The problem >>
Across the records that follow, count each line holding "Hstep", and write only the total.
━━ Dataset content ━━
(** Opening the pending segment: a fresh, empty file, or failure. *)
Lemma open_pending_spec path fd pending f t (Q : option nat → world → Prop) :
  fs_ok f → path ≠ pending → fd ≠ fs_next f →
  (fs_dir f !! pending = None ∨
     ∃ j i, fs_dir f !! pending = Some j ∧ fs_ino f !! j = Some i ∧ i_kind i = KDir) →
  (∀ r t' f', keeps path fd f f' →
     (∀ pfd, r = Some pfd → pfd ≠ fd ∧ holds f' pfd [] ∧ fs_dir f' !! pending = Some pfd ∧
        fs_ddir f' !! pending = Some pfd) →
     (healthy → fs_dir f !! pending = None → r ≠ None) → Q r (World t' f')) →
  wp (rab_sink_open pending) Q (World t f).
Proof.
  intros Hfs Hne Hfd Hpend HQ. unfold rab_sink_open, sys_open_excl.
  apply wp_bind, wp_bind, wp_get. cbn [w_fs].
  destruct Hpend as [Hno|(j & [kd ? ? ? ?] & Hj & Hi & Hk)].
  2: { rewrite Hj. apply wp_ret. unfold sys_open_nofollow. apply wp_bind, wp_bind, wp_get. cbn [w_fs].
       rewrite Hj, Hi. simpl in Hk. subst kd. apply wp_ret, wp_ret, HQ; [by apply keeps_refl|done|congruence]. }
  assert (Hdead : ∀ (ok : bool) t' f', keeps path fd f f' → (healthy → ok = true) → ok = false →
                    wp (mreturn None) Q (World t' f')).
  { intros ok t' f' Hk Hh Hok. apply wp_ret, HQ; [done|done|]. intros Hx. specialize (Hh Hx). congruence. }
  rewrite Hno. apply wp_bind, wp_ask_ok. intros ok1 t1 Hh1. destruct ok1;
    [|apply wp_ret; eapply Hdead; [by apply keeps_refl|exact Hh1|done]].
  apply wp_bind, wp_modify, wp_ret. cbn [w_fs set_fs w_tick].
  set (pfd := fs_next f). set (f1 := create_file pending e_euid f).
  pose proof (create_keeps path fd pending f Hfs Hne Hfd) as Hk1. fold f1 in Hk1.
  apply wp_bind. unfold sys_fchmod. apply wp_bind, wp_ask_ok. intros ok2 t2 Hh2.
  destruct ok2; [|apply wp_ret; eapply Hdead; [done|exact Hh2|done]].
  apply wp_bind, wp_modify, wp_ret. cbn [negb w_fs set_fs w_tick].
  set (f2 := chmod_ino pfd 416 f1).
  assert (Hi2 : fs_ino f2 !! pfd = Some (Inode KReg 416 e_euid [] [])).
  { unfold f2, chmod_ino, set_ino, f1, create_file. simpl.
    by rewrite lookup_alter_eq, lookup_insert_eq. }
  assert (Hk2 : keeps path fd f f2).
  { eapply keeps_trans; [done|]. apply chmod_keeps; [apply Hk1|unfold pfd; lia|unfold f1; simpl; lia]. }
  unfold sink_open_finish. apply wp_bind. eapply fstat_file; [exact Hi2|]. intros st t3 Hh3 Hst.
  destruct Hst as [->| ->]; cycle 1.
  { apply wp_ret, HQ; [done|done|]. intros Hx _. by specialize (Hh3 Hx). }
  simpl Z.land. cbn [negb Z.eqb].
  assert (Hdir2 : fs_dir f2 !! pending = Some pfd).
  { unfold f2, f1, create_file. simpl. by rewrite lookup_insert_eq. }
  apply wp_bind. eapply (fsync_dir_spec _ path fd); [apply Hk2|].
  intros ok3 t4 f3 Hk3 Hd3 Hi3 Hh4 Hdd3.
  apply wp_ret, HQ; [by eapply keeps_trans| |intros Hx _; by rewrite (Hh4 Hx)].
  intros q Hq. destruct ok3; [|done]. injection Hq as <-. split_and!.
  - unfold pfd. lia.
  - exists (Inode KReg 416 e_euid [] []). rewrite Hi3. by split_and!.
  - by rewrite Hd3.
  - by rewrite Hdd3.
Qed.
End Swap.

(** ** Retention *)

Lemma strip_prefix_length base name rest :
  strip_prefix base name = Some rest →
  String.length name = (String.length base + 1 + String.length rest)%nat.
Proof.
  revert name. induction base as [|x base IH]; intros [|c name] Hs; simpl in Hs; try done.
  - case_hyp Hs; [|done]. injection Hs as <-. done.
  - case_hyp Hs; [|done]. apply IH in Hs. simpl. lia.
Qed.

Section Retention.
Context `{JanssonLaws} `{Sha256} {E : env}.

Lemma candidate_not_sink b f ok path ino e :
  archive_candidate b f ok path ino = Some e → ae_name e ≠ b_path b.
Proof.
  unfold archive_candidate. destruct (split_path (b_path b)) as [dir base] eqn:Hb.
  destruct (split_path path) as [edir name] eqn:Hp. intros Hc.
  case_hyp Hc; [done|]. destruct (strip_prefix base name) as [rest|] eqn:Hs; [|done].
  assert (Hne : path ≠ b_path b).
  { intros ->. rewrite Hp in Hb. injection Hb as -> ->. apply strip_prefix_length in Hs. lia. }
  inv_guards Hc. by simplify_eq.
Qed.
━━━
━━ Dataset content ━━
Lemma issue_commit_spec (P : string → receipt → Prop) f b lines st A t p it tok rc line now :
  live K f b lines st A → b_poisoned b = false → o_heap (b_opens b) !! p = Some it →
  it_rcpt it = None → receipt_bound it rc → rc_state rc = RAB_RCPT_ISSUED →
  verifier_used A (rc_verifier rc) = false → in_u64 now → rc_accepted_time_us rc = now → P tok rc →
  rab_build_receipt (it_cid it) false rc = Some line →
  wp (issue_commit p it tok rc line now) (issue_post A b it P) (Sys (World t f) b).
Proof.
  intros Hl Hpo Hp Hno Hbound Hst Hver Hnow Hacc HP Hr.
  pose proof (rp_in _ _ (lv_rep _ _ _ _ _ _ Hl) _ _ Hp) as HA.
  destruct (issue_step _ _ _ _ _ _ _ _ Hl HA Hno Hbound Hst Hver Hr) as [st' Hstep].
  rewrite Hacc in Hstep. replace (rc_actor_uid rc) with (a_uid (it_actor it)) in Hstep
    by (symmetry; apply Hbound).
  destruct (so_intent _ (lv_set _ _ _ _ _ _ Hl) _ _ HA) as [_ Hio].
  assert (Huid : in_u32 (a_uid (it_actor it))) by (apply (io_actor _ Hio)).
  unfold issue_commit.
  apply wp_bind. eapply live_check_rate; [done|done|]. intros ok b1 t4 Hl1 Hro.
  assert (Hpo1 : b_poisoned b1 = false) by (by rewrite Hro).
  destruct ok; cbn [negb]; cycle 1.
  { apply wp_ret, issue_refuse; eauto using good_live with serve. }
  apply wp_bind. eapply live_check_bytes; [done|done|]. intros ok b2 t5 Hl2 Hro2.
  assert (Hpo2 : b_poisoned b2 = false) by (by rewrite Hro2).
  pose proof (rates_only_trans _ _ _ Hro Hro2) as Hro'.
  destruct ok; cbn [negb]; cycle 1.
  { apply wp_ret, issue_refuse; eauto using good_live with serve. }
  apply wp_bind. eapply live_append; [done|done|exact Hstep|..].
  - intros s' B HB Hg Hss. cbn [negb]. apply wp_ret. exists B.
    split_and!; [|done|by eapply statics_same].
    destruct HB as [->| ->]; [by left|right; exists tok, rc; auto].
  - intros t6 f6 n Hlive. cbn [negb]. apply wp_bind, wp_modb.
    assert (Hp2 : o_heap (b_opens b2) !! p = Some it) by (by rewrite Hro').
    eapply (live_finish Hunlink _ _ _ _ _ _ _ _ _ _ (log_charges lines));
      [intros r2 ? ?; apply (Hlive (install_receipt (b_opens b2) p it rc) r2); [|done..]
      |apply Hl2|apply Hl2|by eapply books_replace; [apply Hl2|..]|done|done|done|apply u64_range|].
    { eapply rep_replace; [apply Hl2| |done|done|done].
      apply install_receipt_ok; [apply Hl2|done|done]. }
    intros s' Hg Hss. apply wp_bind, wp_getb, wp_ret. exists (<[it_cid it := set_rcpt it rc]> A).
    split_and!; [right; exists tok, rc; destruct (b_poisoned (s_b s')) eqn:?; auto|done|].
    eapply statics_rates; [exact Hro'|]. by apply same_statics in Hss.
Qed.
━━━
━━ Dataset content ━━
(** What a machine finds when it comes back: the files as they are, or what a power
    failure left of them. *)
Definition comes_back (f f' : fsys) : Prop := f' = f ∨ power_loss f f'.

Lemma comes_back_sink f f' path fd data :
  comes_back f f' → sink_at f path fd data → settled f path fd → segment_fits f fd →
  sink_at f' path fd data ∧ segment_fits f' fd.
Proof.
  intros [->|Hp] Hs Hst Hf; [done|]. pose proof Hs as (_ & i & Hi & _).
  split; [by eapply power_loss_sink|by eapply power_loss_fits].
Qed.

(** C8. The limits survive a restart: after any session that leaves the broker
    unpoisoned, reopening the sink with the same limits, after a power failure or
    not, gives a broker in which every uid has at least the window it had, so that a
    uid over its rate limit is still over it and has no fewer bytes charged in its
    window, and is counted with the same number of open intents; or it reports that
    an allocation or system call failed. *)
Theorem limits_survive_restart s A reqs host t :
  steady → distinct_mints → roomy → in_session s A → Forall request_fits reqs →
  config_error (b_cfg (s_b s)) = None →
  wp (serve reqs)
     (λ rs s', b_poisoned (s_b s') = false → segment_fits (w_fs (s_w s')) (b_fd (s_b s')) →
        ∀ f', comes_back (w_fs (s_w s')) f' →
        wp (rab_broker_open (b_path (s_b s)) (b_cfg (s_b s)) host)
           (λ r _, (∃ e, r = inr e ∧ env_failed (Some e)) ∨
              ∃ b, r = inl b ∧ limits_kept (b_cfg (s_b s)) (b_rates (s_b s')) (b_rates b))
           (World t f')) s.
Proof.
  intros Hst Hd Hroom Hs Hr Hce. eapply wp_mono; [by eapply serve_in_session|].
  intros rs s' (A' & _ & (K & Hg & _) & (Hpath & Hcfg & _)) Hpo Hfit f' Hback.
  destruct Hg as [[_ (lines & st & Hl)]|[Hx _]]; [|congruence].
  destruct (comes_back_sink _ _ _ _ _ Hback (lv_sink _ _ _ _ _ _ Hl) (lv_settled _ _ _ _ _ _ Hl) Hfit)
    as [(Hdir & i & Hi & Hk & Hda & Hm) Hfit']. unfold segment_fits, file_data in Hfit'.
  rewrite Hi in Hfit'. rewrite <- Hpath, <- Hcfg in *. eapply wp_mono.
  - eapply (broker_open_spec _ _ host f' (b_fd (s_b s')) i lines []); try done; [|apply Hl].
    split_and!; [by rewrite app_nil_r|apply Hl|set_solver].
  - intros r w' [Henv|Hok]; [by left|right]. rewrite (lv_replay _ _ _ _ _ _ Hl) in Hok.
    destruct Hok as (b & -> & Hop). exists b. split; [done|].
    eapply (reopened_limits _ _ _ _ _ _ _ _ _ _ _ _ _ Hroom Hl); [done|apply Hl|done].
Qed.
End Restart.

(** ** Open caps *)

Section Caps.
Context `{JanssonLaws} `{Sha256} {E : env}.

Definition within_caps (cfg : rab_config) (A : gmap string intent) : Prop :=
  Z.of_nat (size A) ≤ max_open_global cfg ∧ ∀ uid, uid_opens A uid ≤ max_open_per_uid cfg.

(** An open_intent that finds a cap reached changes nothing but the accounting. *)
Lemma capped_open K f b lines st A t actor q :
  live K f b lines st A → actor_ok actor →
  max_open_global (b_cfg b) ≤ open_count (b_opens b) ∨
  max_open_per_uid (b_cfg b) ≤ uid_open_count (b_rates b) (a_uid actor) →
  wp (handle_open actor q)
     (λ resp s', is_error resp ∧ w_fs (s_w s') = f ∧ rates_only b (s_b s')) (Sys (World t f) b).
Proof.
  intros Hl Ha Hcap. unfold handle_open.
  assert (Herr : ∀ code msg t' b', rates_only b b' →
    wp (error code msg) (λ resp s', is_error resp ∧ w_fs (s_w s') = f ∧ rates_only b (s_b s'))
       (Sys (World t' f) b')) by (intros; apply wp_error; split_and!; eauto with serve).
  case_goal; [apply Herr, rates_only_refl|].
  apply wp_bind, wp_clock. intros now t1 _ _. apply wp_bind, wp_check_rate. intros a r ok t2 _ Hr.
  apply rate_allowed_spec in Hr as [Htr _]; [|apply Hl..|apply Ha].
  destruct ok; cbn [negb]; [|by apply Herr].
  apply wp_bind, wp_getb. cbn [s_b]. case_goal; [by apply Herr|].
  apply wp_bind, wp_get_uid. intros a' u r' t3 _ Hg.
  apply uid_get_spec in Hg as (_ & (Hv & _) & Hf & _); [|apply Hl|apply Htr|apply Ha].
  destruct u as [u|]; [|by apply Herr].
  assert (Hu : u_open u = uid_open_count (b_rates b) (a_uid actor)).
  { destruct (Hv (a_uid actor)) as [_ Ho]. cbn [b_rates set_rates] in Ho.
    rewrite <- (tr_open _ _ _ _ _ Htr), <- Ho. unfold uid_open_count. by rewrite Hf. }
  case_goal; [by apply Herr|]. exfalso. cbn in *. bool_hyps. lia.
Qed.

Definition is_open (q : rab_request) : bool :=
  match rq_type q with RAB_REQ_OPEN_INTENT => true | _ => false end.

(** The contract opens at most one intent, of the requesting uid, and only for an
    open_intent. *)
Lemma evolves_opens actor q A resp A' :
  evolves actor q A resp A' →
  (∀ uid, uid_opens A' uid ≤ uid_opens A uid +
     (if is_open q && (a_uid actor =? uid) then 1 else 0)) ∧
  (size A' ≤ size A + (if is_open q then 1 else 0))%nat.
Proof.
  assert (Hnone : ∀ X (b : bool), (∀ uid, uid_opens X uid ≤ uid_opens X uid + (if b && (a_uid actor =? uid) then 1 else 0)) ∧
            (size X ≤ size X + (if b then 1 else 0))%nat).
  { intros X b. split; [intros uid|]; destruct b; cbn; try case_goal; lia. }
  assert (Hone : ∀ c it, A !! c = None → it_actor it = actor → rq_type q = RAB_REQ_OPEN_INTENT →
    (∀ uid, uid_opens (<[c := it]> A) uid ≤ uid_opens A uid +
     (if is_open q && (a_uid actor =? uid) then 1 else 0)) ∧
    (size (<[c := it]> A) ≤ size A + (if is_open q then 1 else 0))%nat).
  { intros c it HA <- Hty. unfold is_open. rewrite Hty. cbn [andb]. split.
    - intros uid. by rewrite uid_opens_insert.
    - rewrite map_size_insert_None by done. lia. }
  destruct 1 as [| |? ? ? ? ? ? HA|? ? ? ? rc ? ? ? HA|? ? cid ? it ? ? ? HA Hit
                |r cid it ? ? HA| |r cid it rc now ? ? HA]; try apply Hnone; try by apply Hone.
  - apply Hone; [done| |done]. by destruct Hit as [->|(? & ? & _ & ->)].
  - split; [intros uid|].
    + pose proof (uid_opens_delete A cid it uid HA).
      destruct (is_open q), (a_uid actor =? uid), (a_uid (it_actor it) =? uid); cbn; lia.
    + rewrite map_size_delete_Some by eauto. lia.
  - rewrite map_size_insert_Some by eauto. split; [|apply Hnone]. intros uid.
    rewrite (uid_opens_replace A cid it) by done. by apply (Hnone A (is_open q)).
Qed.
━━━
Written answer >>
3